Sometimes it’s simple color combinations that makes a container sing. When I think of the red-flowering Allamanda along with golden creeping Jenny and a new Coleus with vibrant lime-green foliage patterned with deep purple lines called “Fishnet Stockings”, my skin tingles. The bright-yellow flowers of the trailing petunia, set against the multihued yellow-and-green foliage of Iresine (commonly called chicken gizzard plant), support the focal plant, a soft-leaf yucca with yellow-and-green stripes and large spikes of creamy white blooms.

For the more subdued, we have the wide, crimson blades of the “Red Sensation” Cordyline nestled with a compact form of sweet, vanilla-scented heliotrope, the peachy-yellow, lobelialike flowers of Monopsis, and the miniature blue, petunialike flowers of Nolana.

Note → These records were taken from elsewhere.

(* ===== verification/ApiSafety.v ===== *)
(** * API: who can do what

    The engine behind the server.  The effect of a request on the resting
    orders, the registry and the keys is bounded by the identity it
    authenticates with, and what a trader can read is a function of the
    trader's own orders.  The handler of a cancellation checks the owner and
    cancels in two separate pieces; what runs between them does not change
    owners. *)

From S2P Require Import Prelude Decimal Types Field Auction Events Book EngineState Engine Admission Witness Tick Batch Machine.
From S2P Require Import Text RateLimit Client Siwe Auth Keys Api Sse Server.
Open Scope Z_scope.

Section safety.
Context {D F St N : Type} `{DO : !DecimalOps D, DL : !DecimalLaws D, FO : !FieldOps F, FL : !FieldLaws F, PO : !Poseidon F,
  STO : !StoreOps D St, STL : !StoreLaws D St, SH : !Sha256, HO : !HexOps, AO : !AddressOps,
  UO : !UuidOps, DP : !DecimalParse D, JO : !JwtOps, SO : !SiweOps, EO : !EciesOps, OJ : !OrderJson D, NO : !IpNetOps N} {HI : HashIter}.
Context (text : EngineError D -> Str) (crypto_text : CryptoError -> Str).
Implicit Types (e : Engine D St) (o : Order D) (s : @Server D St) (m : gmap Uuid (Order D)).

Notation find e i := (Book.find_order (es_book (e_state e)) i).

(** ** Owners *)

(** The engine at the check and the engine at the cancellation: operations ran
    in between, and none drew an identifier that was in the book. *)
Definition checked_before e0 e : Prop :=
  exists ops, ok_run (F:=F) e0 ops /\ foldM (fun e op => exec (F:=F) op e) e0 ops = Ret e /\
    Forall (fun op => forall i, i ∈ placed_ids op -> find e0 i = None) ops.

Definition same_owner m0 m : Prop := forall i o0 o, m0 !! i = Some o0 -> m !! i = Some o -> o_trader o = o_trader o0.

(** Once gone from the book, an order is never back. *)
Lemma run_same_owner ops m0 : forall e m e',
  engine_inv (F:=F) e m -> same_owner m0 m -> ok_run (F:=F) e ops -> foldM (fun e op => exec (F:=F) op e) e ops = Ret e' ->
  Forall (fun op => forall i, i ∈ placed_ids op -> m0 !! i = None) ops ->
  exists m', engine_inv (F:=F) e' m' /\ same_owner m0 m'.
Proof.
  induction ops as [|op ops IH]; intros e m e' Hinv Hown Hrun Hf Hid; simpl in Hf; [injection Hf as <-; eauto|].
  destruct Hrun as (Hr & Hok & Hrun). inversion Hid as [|? ? Hop Hids]; subst.
  destruct (exec_effect op e m Hinv Hr Hok) as (e1 & m1 & He & Hinv1 & Hinh). rewrite He in Hf, Hrun. simpl in Hf.
  apply (IH e1 m1 e' Hinv1); [|done..]. intros i o0 o1 H0 H1.
  destruct (Hinh i o1 H1) as [Hin|(o & Ho & ->)]; [apply Hop in Hin; congruence|by apply (Hown i)].
Qed.

Lemma checked_owner e0 e i o0 o :
  reachable (F:=F) e0 -> checked_before e0 e -> find e0 i = Some o0 -> find e i = Some o -> o_trader o = o_trader o0.
Proof.
  intros (m0 & Hinv)%reachable_inv (ops & Hrun & Hf & Hid). rewrite (find_order_lookup _ m0) by apply Hinv.
  assert (Hself : same_owner m0 m0) by (intros j a b Ha Hb; congruence).
  destruct (run_same_owner ops m0 e0 m0 e Hinv Hself Hrun Hf) as (m & Hinv' & Hown).
  { eapply Forall_impl; [exact Hid|]. simpl. intros op Hop j Hj. rewrite <- (find_order_lookup _ m0) by apply Hinv. auto. }
  rewrite (find_order_lookup _ m) by apply Hinv'. apply Hown.
Qed.

Lemma checked_reachable e0 e : reachable (F:=F) e0 -> checked_before e0 e -> reachable (F:=F) e.
Proof. intros Hr (ops & Hrun & Hf & _). eapply steps_trans; [exact Hr|]. by eapply ok_run_steps. Qed.

(** ** The effect of a request *)

Section effect.
Context (cfg : @ServerConfig N) (env : @ServeEnv D F St) (rq : Request).

(** What the identity of a request allows. *)
Definition as_wallet (a : Address) : Prop := auth_check (sc_auth cfg) (en_now env) (rq_headers rq) = Ok (Wallet a).
Definition as_operator : Prop := exists id, auth_check (sc_admin_auth cfg) (en_now env) (rq_headers rq) = Ok id.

Textures are also important for contrast and fun in container design. The use of the fine-bladed “Prairie Fire” Carex in combination with the palm-sized, pancake-shaped leaves of the aptly named Kalanchoe “Flap Jacks” is striking. This same effect is achieved when “Flap Jacks” is used with the lower-growing fiber optic grass.

One of my favorite combinations this year for color and texture is a new variety of Euphorbia called “Diamond Frost”. Its small, airy-white flowers form clouds in and among the rosy pink-and-white, multicolored petunia called “Flambe”. Whenever I pass by, I look deep within the foliage, hoping to find small fairies and elves basking in its beauty.

Violas

This year’s quilt pattern is Log Cabin, a popular traditional block pattern easily recognized by its center square surrounded by rectangular strips. Bright-blue Ageratum, yellow-flowering Bidens and “Kiwi Fern” Coleus, with its yellow-edged purple foliage, bring this cabin to life in the garden.

The plantings in front of the Visitor Education Center are sure to delight the eye. Pink and purple Angelonia, garnet-purple “Black Heart” sweet potato, the “Flambe” petunia and two double forms of zinnia make up the backbone of this planting. It’s interwoven with a new flowering tobacco, or Nicotiana, called “Perfume Deep Purple”. This All-American selection for 2006 tops out at 20 inches and is loaded with star-shaped, deep-purple flowers that fill the garden with sweetness.

If some of these names are unfamiliar to you, you’re not alone. Many of these plants are new to the market or simply may not have a common name. Many have never before been seen or used here, and a few will be difficult to find in the retail market. Although this may be frustrating when your “I have got to have this” voice goes off, this is the beauty of what the arboretum offers: a way to help connect the gardener with new plants looking to make their way into the market.

In fact, the arboretum’s horticulture-and-design staff is working with six different national and international seed companies to support their research-and-development programs by helping evaluate more than 50 different varieties — both new and old. Staff and volunteers will be collecting quantifiable data to evaluate specific plants for their overall performance, insect and disease resistance, and general appeal in the mountains of Western North Carolina. Results will be reported to the companies. If this effort interests you, please come out and take time to make your own notes; feedback is always welcome. Stop by the front desk and ask the volunteer at the front desk for your own evaluation form.

And if you’d rather just relax and enjoy the exhibit, you can still learn new ways in to bring more color, interest and fun into your garden and your life.